Seasonal eradication program to transition to year-round enforcement task force focused on addressing environmental, economic, and labor crimes
SACRAMENTO – California Attorney General Rob Bonta today announced the eradication of nearly one million illegally cultivated cannabis plants and the seizure of more than 200,000 pounds of illegally processed cannabis as part of the California Department of Justice’s annual Campaign Against Marijuana Planting (CAMP) program. Since 1983, this 13-week program has eradicated more than 33 million illegal cannabis plants. Beginning this fall, this seasonal eradication program will transition into a year-round task force. The Eradication and Prevention of Illicit Cannabis (EPIC) task force will allow the California Department of Justice (DOJ) to build out its cannabis enforcement work and investigate and prosecute civil and criminal cases with a focus on environmental, economic, and labor impacts from illegal cultivation.
“California has the largest safe, legal, and regulated cannabis market in the world, but unfortunately illegal and unlicensed grows continue to proliferate,” said Attorney General Rob Bonta. “The California Department of Justice's CAMP task force works tirelessly each year to eradicate illegal grows and reclaim our public lands, but shutting down these grows is no longer enough. With the transition to EPIC, we're taking the next step and building out our efforts to address the environmental and economic harms and labor exploitation associated with this underground market. I want to thank all our local, state, and federal partners for their longstanding collaboration on CAMP and ongoing commitment to tackle this problem through the EPIC task force.”
“Collaboration is one of our best defenses in combatting illicit cannabis grows.

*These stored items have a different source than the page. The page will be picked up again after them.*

(* ===== verification/CoordinatorRaces.v ===== *)
(** * pkg/manager/coordinator/sharded: witnesses and races

    A concrete coordinator over the concrete Lease server, the reachable states
    that the interleavings of its goroutines produce, and the witnesses of
    [Coordinator.v]. *)

From S2P Require Import Prelude GoErrors GoContext GoNum Multicluster Sharder LeaseAPI LeaseGuard Peers Coordinator.
Open Scope Z_scope.

Definition co0 : Coordinator := New "peer-0" [].
Definition co1 : Coordinator := New "peer-1" [].

(** A started process whose Lease server goes through the faults [fs]. *)
Definition proc0 (fs : list fault) : cstate store :=
  CState (MkStore [] 0 fs) empty_world 1 ∅ [] [] 0 [].

Lemma proc0_init fs : cinit (proc0 fs).
Proof. done. Qed.

Definition ctx_of (n : nat) : context := Ctx [n] [].

Definition run0 (fs : list fault) (ls : list (clabel store)) : cstate store :=
  default (proc0 fs) (run (cexec co0) ls (proc0 fs)).

Definition enabled (fs : list fault) (ls : list (clabel store)) : bool :=
  match run (cexec co0) ls (proc0 fs) with Some _ => true | None => false end.

Lemma run0_reachable fs ls : enabled fs ls = true → reachable (cexec co0) cinit (run0 fs ls).
Proof.
  unfold enabled, run0. destruct (run (cexec co0) ls (proc0 fs)) as [s|] eqn:E; [intros _|done].
  eapply run_reachable; [apply reach_init, (proc0_init fs)|exact E].
Qed.

(** A started cluster that is still ours is left alone by every recompute. *)
Lemma recompute_keeps_started {A} {LC : LeaseClient A} (c : Coordinator) order peers parent (s : cstate A) name e :
  NoDup order → should c peers name = true → c_engaged s !! name = Some e → en_started e = true →
  c_engaged (recompute c order peers parent s).2 !! name = Some e.
Proof.
  intros Hnd Hsh He Hst.
  destruct (recompute_spec c order peers parent s Hnd) as (pl & s1 & _ & Ho & Hd & -> & _).
  destruct (decide (name ∈ order)) as [Hin|Hout]; [|by rewrite Ho].
  specialize (Hd _ Hin). unfold decided in Hd. rewrite He in Hd.
  destruct Hd as (e' & -> & _ & _ & _ & _ & Hd). rewrite Hsh, Hst in Hd. by subst.
Qed.

Lemma no_task (f : task → bool) t ts : forallb f ts && negb (f t) = true → t ∉ ts.
Proof.
  intros [Hf Hn]%andb_prop Hin. rewrite forallb_forall in Hf.
  apply list_elem_of_In in Hin. by rewrite (Hf _ Hin) in Hn.
Qed.

Definition not_renew (t : task) : bool := match t with TRenew _ _ => false | _ => true end.
Definition not_release (t : task) : bool := match t with TRelease _ _ => false | _ => true end.

(** ** A renewal fails while a recompute is due

    [onLost] marks the cluster stopped; before the renew loop goes on to
    [Release], a recompute finds the guard still held and starts the cluster
    again; then the release clears the Lease. *)
Definition lost_faults : list fault := [NoFault; NoFault; FailBefore].

Definition lost_labels : list (clabel store) :=
  [CNewCtx Background; CEngage (ctx_of 0) "zoo" 7%nat;
   CRun 1 ["zoo"] [co_self co0];     (* TryAcquire creates the Lease; the cluster starts *)
   CTick (10 * Second);
   CRun 1 [] [];                     (* the renewal fails *)
   CRun 2 [] [];                     (* onLost *)
   CRunnable (ctx_of 0);
   CRun 3 ["zoo"] [co_self co0];     (* the guard is held: the cluster starts again *)
   CRun 2 [] []].                    (* the release *)


(** ** A cluster is started on another cluster's context

    Engaging "zoo" kicks off a recompute under zoo's context, which starts
    every cluster that is due, "ant" included. *)
Definition parent_labels : list (clabel store) :=
  [CNewCtx Background; CNewCtx Background;
   CEngage (ctx_of 0) "zoo" 7%nat; CEngage (ctx_of 1) "ant" 8%nat;
   CRun 1 ["ant"; "zoo"] [co_self co0];
   CCancelCtx 0%nat;                   (* zoo is removed *)
   CRun 0 [] []].                    (* and cleaned up *)

(** Complement (liveness): a cluster can be stopped by the removal of another one and
    never be started again: the coordinator reaches a state in which "zoo" is
    gone, and "ant", whose own context is live and which is still assigned to
    this process and fenced, counts as started on a context that is done; every
    further recompute leaves it so. *)
Theorem cluster_can_die_with_another :
  ∃ (s : cstate store) e g ctx,
    reachable (cexec co0) cinit s ∧
    c_engaged s !! "zoo" = None ∧ c_engaged s !! "ant" = Some e ∧
    TCleanup (ctx_of 1) "ant" (en_token e) ∈ c_tasks s ∧ c_done (ctx_of 1) s = false ∧
    should co0 [co_self co0] "ant" = true ∧
    en_started e = true ∧ en_ctx e = Some ctx ∧ c_done ctx s = true ∧
    (∃ gid, en_fence e = Some gid ∧ c_guards s !! gid = Some g ∧ g_held g = true) ∧
    (∀ order parent, NoDup order →
       c_engaged (recompute co0 order [co_self co0] parent s).2 !! "ant" = Some e).
Proof.
  set (s := run0 [] parent_labels).
  destruct (c_engaged s !! "ant") as [e|] eqn:He; [|by vm_compute in He].
  destruct (c_guards s !! 0%nat) as [g|] eqn:Hg; [|by vm_compute in Hg].
  destruct (en_ctx e) as [ctx|] eqn:Hc; [|by vm_compute in He; injection He as <-].
  exists s, e, g, ctx.
  assert (en_started e = true) as Hst by (vm_compute in He; by injection He as <-).
  split; [apply run0_reachable; by vm_compute|]. split; [by vm_compute|]. split; [exact He|]. split_ands.
  - vm_compute in He. injection He as <-. apply list_elem_of_lookup. exists 0%nat. by vm_compute.
  - by vm_compute.
  - by vm_compute.
  - exact Hst.
  - exact Hc.
  - vm_compute in He. injection He as <-. vm_compute in Hc. injection Hc as <-. by vm_compute.
  - exists 0%nat. vm_compute in He. injection He as <-. vm_compute in Hg. by injection Hg as <-.
  - intros order parent Hnd. apply recompute_keeps_started; [exact Hnd|by vm_compute|exact He|exact Hst].
Qed.

(** ** A re-engaged cluster moves away

    Re-engaging "zoo" keeps its fence and marks it not started; when the next
    recompute no longer assigns it to this process, nothing releases the fence. *)
Definition other_peer : PeerInfo := MkPeer "peer-9" 1.

Definition leak_labels : list (clabel store) :=
  [CNewCtx Background; CNewCtx Background;
   CEngage (ctx_of 0) "zoo" 7%nat;
   CRun 1 ["zoo"] [co_self co0];
   CEngage (ctx_of 1) "zoo" 7%nat;   (* re-engaged: the fence is kept *)
   CRun 4 ["zoo"] [other_peer]].     (* now another peer's *)

(** Complement (liveness): a fence can be kept by a process that does not run the cluster
    and is not to: the coordinator reaches a state in which "zoo" is not
    started and assigned to another peer, while its guard is held, its renew
    loop is live and no release is pending; every further recompute under that
    assignment changes nothing, so the other peer cannot take the fence. *)
Theorem fence_can_be_kept_for_nothing :
  ∃ (s : cstate store) e g,
    reachable (cexec co0) cinit s ∧
    c_engaged s !! "zoo" = Some e ∧ en_started e = false ∧
    should co0 [other_peer] "zoo" = false ∧
    en_fence e = Some 0%nat ∧ c_guards s !! 0%nat = Some g ∧ g_held g = true ∧
    (∃ ctx, TRenew ctx 0 ∈ c_tasks s ∧ c_done ctx s = false) ∧
    (∀ ctx gid, TRelease ctx gid ∉ c_tasks s) ∧
    (∀ parent, (recompute co0 ["zoo"] [other_peer] parent s).2 = s).
Proof.
  set (s := run0 [] leak_labels).
  destruct (c_engaged s !! "zoo") as [e|] eqn:He; [|by vm_compute in He].
  destruct (c_guards s !! 0%nat) as [g|] eqn:Hg; [|by vm_compute in Hg].
  exists s, e, g. split; [apply run0_reachable; by vm_compute|].
  split; [exact He|]. vm_compute in He. injection He as <-. split_ands.
  - by vm_compute.
  - by vm_compute.
  - by vm_compute.
  - exact Hg.
  - vm_compute in Hg. by injection Hg as <-.
  - exists (ctx_of 2). split; [|by vm_compute]. apply list_elem_of_lookup. exists 1%nat. by vm_compute.
  - intros ctx gid. apply (no_task not_release). by vm_compute.
  - intros parent. by vm_compute.
Qed.

(** ** Witnesses *)

(** "zoo" engaged and due. *)
Definition due (fs : list fault) : cstate store :=
  run0 fs [CNewCtx Background; CEngage (ctx_of 0) "zoo" 7%nat].

Definition zoo_engagement (s : cstate store) : engagement :=
  default (MkEngagement 0 "" 0%nat None None false None 0) (c_engaged s !! "zoo").

Lemma recompute_decides_witness :
  let s' := (recompute co0 ["zoo"] [co_self co0] (ctx_of 0) (due [])).2 in
  should co0 [co_self co0] "zoo" = true ∧ en_started (zoo_engagement s') = true ∧
  ∃ e', c_engaged s' !! "zoo" = Some e' ∧ en_token e' = 0%nat.
Proof.
  intros s'. split; [by vm_compute|]. split; [by vm_compute|].
  destruct (recompute_decides co0 ["zoo"] [co_self co0] (ctx_of 0) (due []) "zoo" (zoo_engagement (due [])))
    as (e' & He' & Ht & _).
  - apply NoDup_singleton.
  - by left.
  - by vm_compute.
  - exists e'. split; [exact He'|]. rewrite Ht. by vm_compute.
Defined.

(** Two processes; "zoo" is peer 1's under the common snapshot. *)
Definition snapshot2 : list PeerInfo := [co_self co0; MkPeer "peer-1" 1].

Definition co_1 : Coordinator := MkCoordinator (co_sharder co0) (co_peers co0) (MkPeer "peer-1" 1) (co_cfg co0).

Lemma one_coordinator_runs_a_cluster_witness :
  let e0 := zoo_engagement (recompute co0 ["zoo"] snapshot2 (ctx_of 0) (due [])).2 in
  let e1 := zoo_engagement (recompute co_1 ["zoo"] snapshot2 (ctx_of 0) (due [])).2 in
  en_started e1 = true ∧ en_started e0 = false.
Proof.
  split; [by vm_compute|].
  eapply (one_coordinator_runs_a_cluster co_1 co0 ["zoo"] ["zoo"] snapshot2 (ctx_of 0) (ctx_of 0)
    (due []) (due []) "zoo").
  - apply HRW_ExactlyOneOwner.
  - reflexivity.
  - by apply (bool_decide_unpack _); vm_compute.
  - by right; left.
  - by left.
  - intros H. by vm_compute in H.
  - apply NoDup_singleton.
  - apply NoDup_singleton.
  - by left.
  - by left.
  - by vm_compute.
  - by vm_compute.
  - by vm_compute.
Defined.

(** "zoo" engaged, and its context done. *)
Definition over_labels : list (clabel store) :=
  [CNewCtx Background; CEngage (ctx_of 0) "zoo" 7%nat; CRun 1 ["zoo"] [co_self co0]; CCancelCtx 0%nat].

Definition engage_ctx (l : clabel store) : option context :=
  match l with CEngage pctx _ _ => Some pctx | _ => None end.

Lemma engaged_clusters_are_cleaned_up_witness :
  let s := run0 [] over_labels in
  c_engaged s !! "zoo" = Some (zoo_engagement s) ∧ en_started (zoo_engagement s) = true ∧
  ∃ i s', cexec co0 (CRun i [] []) s = Some s' ∧ c_engaged s' = delete "zoo" (c_engaged s).
Proof.
  intros s. split; [by vm_compute|]. split; [by vm_compute|].
  assert (run (cexec co0) over_labels (proc0 []) = Some s) as Hrun by (by vm_compute).
  assert (c_engaged s !! "zoo" = Some (zoo_engagement s)) as He by (by vm_compute).
  destruct (engaged_clusters_are_cleaned_up co0 (proc0 []) over_labels s "zoo" (zoo_engagement s) (proc0_init []) Hrun He)
    as (_ & _ & ls1 & pctx & ls2 & s1 & i & Hls & _ & _ & _ & _ & Hdone).
  assert (pctx = ctx_of 0) as ->.
  { apply (f_equal (omap engage_ctx)) in Hls. rewrite omap_app in Hls. cbn in Hls.
    by destruct (omap engage_ctx ls1) as [|? []]; injection Hls. }
  destruct Hdone as (s' & Hs' & Hd & _); [by vm_compute|]. exists i, s'. exact (conj Hs' Hd).
Defined.

Lemma Engage_replaces_and_keeps_the_fence_witness :
  (Engage (ctx_of 0) "zoo" 7%nat (due [])).1 = None ∧
  en_token (zoo_engagement (Engage (ctx_of 0) "zoo" 7%nat (due [])).2) = 1%nat.
Proof.
  pose proof (Engage_replaces_and_keeps_the_fence (ctx_of 0) "zoo" 7%nat (due []) _ _ (surjective_pairing _)) as H.
  split; [apply H|]. by vm_compute.
Defined.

Our continued partnership with the multiagency CAMP program aligns with our core mission to protect California’s native plants, fish and wildlife,” said David Bess, Deputy Director and Chief of the Law Enforcement Division for the California Department of Fish and Wildlife. “Additionally, removing untested and potentially harmful cannabis products from the illicit market, helps the regulated cannabis market succeed, while providing another layer of public safety.”
“Illegal cultivation of marijuana on public lands continues to be a major problem for California. These illegal operations have a devastating impact on our environment and the health and safety of communities and public land users,” said Karen Mouritsen, California State Director for the Bureau of Land Management. “The BLM is proud to be a part of CAMP’s federal, state and local law enforcement partnership and its mission to protect our public lands and maintain public safety.”
“CAMP and the cooperative efforts of our local, state, and federal law enforcement partners play a vital role in sustaining the health, diversity, and productivity of public lands,” said Dylan Ragan, Special Agent in Charge of the Bureau of Land Management’s Office of Law Enforcement and Security in California. “Working together, we bring a whole government approach to combating the damage caused by illegal marijuana cultivation on public lands. This cultivation threatens public lands by introducing dangerous pesticides, unlawfully diverting waterways, and involving drug trafficking organizations.”
“The USDA, Forest Service, Law Enforcement and Investigations (USDA, FS, LEI) has been a partner in the CAMP program for the entirety of its nearly 30-year history,” said Jeff Sadowski, Assistant Special Agent in Charge - Aviation and Special Operations, U.S. Forest Service. “The USDA, FS, LEI looks forward to a similarly exemplary relationship with the new EPIC program in continuing to pursue those who would damage our public lands through the illicit production of marijuana.”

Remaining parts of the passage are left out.